The policy is in place to prevent collection of any HIV-positive specimens, which the FDA says is most likely to come from sexually active gay men. In a 2004 response to a New York University petition, an FDA representative stated that the FDA’s policy “is based on available scientific studies that demonstrate that, as a group, men who have sex with other men are at a higher risk for transmitting infectious disease than are other individuals.”

As recently as 2000, when this issue was last brought up for reconsideration, the FDA upheld its stance. While the 1983 decision could be seen as a result of worldwide concern and confusion over the birth of the AIDS epidemic, the same cannot be said for continual enforcement. The policy echoes archaic, stigmatized public opinions of the ’80s that asserted HIV/AIDS was a “gay man’s disease.”

Times have changed.

The world has had a few decades to learn about and cope with HIV/AIDS, during which both stigmas and technologies have developed concerning the disease. The FDA’s guideline ignores the technological developments that allow blood to be tested for HIV. But it does pay a great deal of attention to the stigmas: it reinforces negative cultural beliefs that irrevocably link gay men and AIDS.
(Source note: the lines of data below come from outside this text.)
Lemma setup_tasks_cover fs sess completed tasks :
  store_whole fs → honest fs sess → setup_tasks 0 chunkIDs (ts_Completed sess) fs = Some (completed, tasks) →
  tasks_cover fs tasks.
Proof using Hcid Hids.
  intros Hw Hh E. destruct (setup_tasks_honest _ _ _ _ Hw Hh E) as [_ Hc].
  apply setup_tasks_spec in E as (_ & H2 & H3). split; [|done]. intros i id Hi.
  destruct (H2 i id Hi) as [Hd|]; [left; by eapply Hc|by right].
Qed.

Lemma begin_honest fs m m' out :
  store_whole fs → honest_store fs m → begin_download fs m m' out →
  honest_store fs m' ∧
  match out with
  | Panicked => True
  | Returned r => r = Ok tt → ∀ id, id ∈ chunkIDs → is_ok (GetChunk id fs) = true
  | Started sess tasks => honest fs sess ∧ tasks_cover fs tasks ∧ NoDup (tk_ChunkID <$> tasks)
  end.
Proof using Hcid Hids Hnd.
  intros Hw Hm Hb.
  assert (Hs : ∀ p found m1 r, sm_Open contentID m = Ok found →
    sm_Save (setup_session contentID chunkIDs p found) m m1 r →
    honest fs (setup_session contentID chunkIDs p found) ∧ honest_store fs m1).
  { intros p found m1 r Ho Hsv. assert (Hh := setup_session_honest fs p m found Hm Ho).
    split; [done|]. by eapply save_honest. }
  destruct Hb as [m|p ps m e Hp Ho|p ps m found m' e Hp Ho Hsv|p ps m found m' Hp Ho sess Hsv Ht
    |p ps m found m1 m2 r2 m3 r3 c Hp Ho sess Hsv Ht Hs2 Hs3|p ps m found m1 m2 r2 c t ts Hp Ho sess Hsv Ht Hs2].
  - done.
  - done.
  - split; [|done]. by eapply Hs.
  - split; [|done]. by eapply Hs.
  - destruct (Hs _ _ _ _ Ho Hsv) as [Hh Hm1]. pose proof (setup_tasks_honest _ _ _ _ Hw Hh Ht) as Hh2.
    assert (Hm2 : honest_store fs m2) by (by eapply save_honest).
    split; [by refine (save_honest _ _ _ _ _ _ Hm2 Hs3)|].
    intros _ id (i & Hi)%list_elem_of_lookup.
    destruct (proj1 (setup_tasks_cover _ _ _ _ Hw Hh Ht) i id Hi) as [|[]%not_elem_of_nil]; done.
  - destruct (Hs _ _ _ _ Ho Hsv) as [Hh Hm1]. pose proof (setup_tasks_honest _ _ _ _ Hw Hh Ht) as Hh2.
    split_and!; [exact (save_honest _ _ _ _ _ Hh2 Hm1 Hs2)|exact Hh2|exact (setup_tasks_cover _ _ _ _ Hw Hh Ht)|].
    eapply sublist_NoDup; [exact Hnd|]. by eapply setup_tasks_sublist.
Qed.

(** *** While it runs *)

Record download_ok (tasks : list ChunkTask) (d : Download) : Prop := {
  do_run : run_ok sends tasks (dl_run d);
  do_apart : NoDup (tk_ChunkID <$> tasks);
  do_cover : tasks_cover (rn_fs (dl_run d)) tasks;
  do_sess : honest (rn_fs (dl_run d)) (dl_sess d);
  do_store : honest_store (rn_fs (dl_run d)) (dl_sm d);
  do_result : dl_result d = Some (Ok tt) → rn_returned (dl_run d) = Some (Ok tt);
}.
Donating blood is an honorable right that many Americans choose take part in. To deny someone this right and the ability to save lives because of his sexuality is to blatantly discriminate while robbing the person of a noble opportunity. Not only does the FDA policy make blood drives an exclusionary and discriminatory practice, but it also limits the possible supply of blood. A gay man’s blood can save a life too, can it not?

However, with HIV statistics in favor of the FDA’s stance, health and safety precautions should undoubtedly be observed in blood exchange routines. Twenty-two years ago the FDA licensed a test to screen donor blood for HIV antibodies, but the policy has yet to change. If organizers, like the Red Cross, test all collected blood regardless, why must the donor screening process first weed out potential HIV carriers?
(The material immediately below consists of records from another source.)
(* ===== verification/EscrowContract.v ===== *)
(** * The escrow contract

    src/availability/escrow-payment/escrow: EscrowContract.sol with the types
    of contract_state.sol and the libraries settlement.sol and collateral.sol.
    It is the on-chain side of the Go adapter, and the place where the money
    is.

    A call is a function from the contract's state to a new state or a revert.
    [_sendValue] runs the recipient's code, which may call the contract again
    before it returns: a transaction ([tx]) is a tree that says, for every
    transfer, whether the recipient accepts it and which calls it makes
    meanwhile, and [exec] runs the tree.  An agreement that does not exist is
    an absent key (the [exists] flag). *)

From S2P Require Import Prelude Bindings Tickets.

(** ** contract_state.sol *)

Module EscrowTypes.

Inductive ContractState := Created | Funded | Active | Failed | Settled | Refunded | Terminated.
Inductive FailureReason := None | AvailabilityFailure | DeadlineMissed | PaymentStateInvalid | Other.

#[global] Instance ContractState_eq_dec : EqDecision ContractState.
Proof. solve_decision. Defined.
#[global] Instance FailureReason_eq_dec : EqDecision FailureReason.
Proof. solve_decision. Defined.

End EscrowTypes.
Import EscrowTypes(ContractState, FailureReason).

(** [EscrowTypes.PaymentState], which the adapter calls [solidityPaymentState]. *)
Record solidityPaymentState := {
  sp_ContractID : list byte;        (* bytes32 *)
  sp_Publisher : list byte;         (* address *)
  sp_Provider : list byte;          (* address *)
  sp_Sequence : Z;                  (* uint64 *)
  sp_Period : Z;                    (* uint64 *)
  sp_CumulativePayment : Z;         (* uint256 *)
  sp_LastChallengeID : list byte;   (* bytes32 *)
  sp_ValidUntil : Z;                (* uint64 *)
  sp_Status : Z;                    (* uint8 *)
  sp_Signature : list byte;
}.

Record EscrowAgreement := {
  ag_publisher : list byte;
  ag_provider : list byte;
  ag_fileID : list byte;
  ag_rulesHash : list byte;
  ag_reward : Z;                    (* uint256 *)
  ag_escrowBalance : Z;             (* uint256 *)
  ag_collateralRequired : Z;        (* uint256 *)
  ag_collateral : Z;                (* uint256 *)
  ag_periods : Z;                   (* uint64 *)
  ag_duration : Z;                  (* uint64 *)
  ag_activatedAt : Z;               (* uint64 *)
  ag_deadline : Z;                  (* uint64 *)
  ag_latestSequence : Z;            (* uint64 *)
  ag_latestCumulativePayment : Z;   (* uint256 *)
  ag_state : ContractState;
  ag_failureReason : FailureReason;
  ag_hasPaymentState : bool;
}.

(** Assignments to the fields of an agreement in storage. *)
Definition set_money (escrow collateral : Z) (st : ContractState) (a : EscrowAgreement) : EscrowAgreement :=
  {| ag_publisher := ag_publisher a; ag_provider := ag_provider a; ag_fileID := ag_fileID a;
     ag_rulesHash := ag_rulesHash a; ag_reward := ag_reward a; ag_escrowBalance := escrow;
     ag_collateralRequired := ag_collateralRequired a; ag_collateral := collateral;
     ag_periods := ag_periods a; ag_duration := ag_duration a; ag_activatedAt := ag_activatedAt a;
     ag_deadline := ag_deadline a; ag_latestSequence := ag_latestSequence a;
     ag_latestCumulativePayment := ag_latestCumulativePayment a; ag_state := st;
     ag_failureReason := ag_failureReason a; ag_hasPaymentState := ag_hasPaymentState a |}.

Definition set_escrow (z : Z) (st : ContractState) (a : EscrowAgreement) : EscrowAgreement :=
  set_money z (ag_collateral a) st a.
Definition set_collateral (z : Z) (a : EscrowAgreement) : EscrowAgreement :=
  set_money (ag_escrowBalance a) z (ag_state a) a.

Definition set_active (activatedAt deadline : Z) (a : EscrowAgreement) : EscrowAgreement :=
  {| ag_publisher := ag_publisher a; ag_provider := ag_provider a; ag_fileID := ag_fileID a;
     ag_rulesHash := ag_rulesHash a; ag_reward := ag_reward a; ag_escrowBalance := ag_escrowBalance a;
     ag_collateralRequired := ag_collateralRequired a; ag_collateral := ag_collateral a;
     ag_periods := ag_periods a; ag_duration := ag_duration a; ag_activatedAt := activatedAt;
     ag_deadline := deadline; ag_latestSequence := ag_latestSequence a;
     ag_latestCumulativePayment := ag_latestCumulativePayment a; ag_state := EscrowTypes.Active;
     ag_failureReason := ag_failureReason a; ag_hasPaymentState := ag_hasPaymentState a |}.

Definition set_failure (st : ContractState) (r : FailureReason) (a : EscrowAgreement) : EscrowAgreement :=
  {| ag_publisher := ag_publisher a; ag_provider := ag_provider a; ag_fileID := ag_fileID a;
     ag_rulesHash := ag_rulesHash a; ag_reward := ag_reward a; ag_escrowBalance := ag_escrowBalance a;
     ag_collateralRequired := ag_collateralRequired a; ag_collateral := ag_collateral a;
     ag_periods := ag_periods a; ag_duration := ag_duration a; ag_activatedAt := ag_activatedAt a;
     ag_deadline := ag_deadline a; ag_latestSequence := ag_latestSequence a;
     ag_latestCumulativePayment := ag_latestCumulativePayment a; ag_state := st;
     ag_failureReason := r; ag_hasPaymentState := ag_hasPaymentState a |}.

Definition set_latest (sequence cumulative : Z) (a : EscrowAgreement) : EscrowAgreement :=
  {| ag_publisher := ag_publisher a; ag_provider := ag_provider a; ag_fileID := ag_fileID a;
     ag_rulesHash := ag_rulesHash a; ag_reward := ag_reward a; ag_escrowBalance := ag_escrowBalance a;
     ag_collateralRequired := ag_collateralRequired a; ag_collateral := ag_collateral a;
     ag_periods := ag_periods a; ag_duration := ag_duration a; ag_activatedAt := ag_activatedAt a;
     ag_deadline := ag_deadline a; ag_latestSequence := sequence;
     ag_latestCumulativePayment := cumulative; ag_state := ag_state a;
     ag_failureReason := ag_failureReason a; ag_hasPaymentState := true |}.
Notably, there is a two-month “window period” following exposure to HIV during which blood tests cannot detect the virus. This fact, however, does not explain why a man who slept with another man in, say, 1978 cannot contribute.
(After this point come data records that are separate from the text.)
Lemma signed_state_accepted_witness :
  ∃ st' t s', eth_Sign w_signer w_state = Ok st' ∧
    adapter_SubmitPaymentState (evm_adapter (w_node false 20) w_prov) (hex_String w_id) st' (idle w_active)
      = (submitted t (idle w_active), Ok tt) ∧
    exec 20 (sent_tx t []) w_active = Ok s' ∧ es_paid s' = es_paid w_active.
Proof.
  destruct (eth_Sign w_signer w_state) as [st'|e] eqn:E.
  2: { exfalso. apply (f_equal is_ok) in E. vm_compute in E. discriminate E. }
  destruct w_active_agreement as (a & Ha & Hf).
  assert (Hid : HexToHash (ps_ContractID w_state) = w_id) by (vm_compute; reflexivity).
  assert (Hd : voucher_due 20 a w_state)
    by (apply (w_due a w_state Hf); try reflexivity; [vm_compute; congruence|vm_compute; reflexivity..]).
  assert (Ha' : es_agreements w_active !! HexToHash (ps_ContractID w_state) = Some a) by (rewrite Hid; exact Ha).
  destruct (signed_state_accepted w_signer w_state st' (w_node false 20) w_prov (idle w_active) a) as (t & H1 & H2);
    [reflexivity|split; vm_compute; split; congruence|reflexivity|reflexivity|exact E|exact Ha'|exact Hd|].
  destruct (H2 20 [] w_active a Ha' Hd) as (s' & H3 & _ & _ & H4).
  exists st', t, s'. split; [reflexivity|]. split; [exact H1|]. split; [exact H3|exact H4].
Defined.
Blood drives screen out homosexual candidates based on the honor system, hoping that potential male donors will truthfully admit to having ever had sex with another man.

Rather than depend upon men to follow an honor system about their sexuality before donating, they should rely on people who knowingly have HIV/AIDS to not donate — as for the unaware carriers, testing technology can catch their donations before it is distributed.

This discrimination is not the fault of the people behind blood drives; it is the fault of the government administration operating behind them.

Attention FDA: Your rule reinforces negative ideologies about gay men, their sexuality and the AIDS disease itself. You deny a group of people the honor of helping to save lives. This is 2007, not 1977. Update your policy.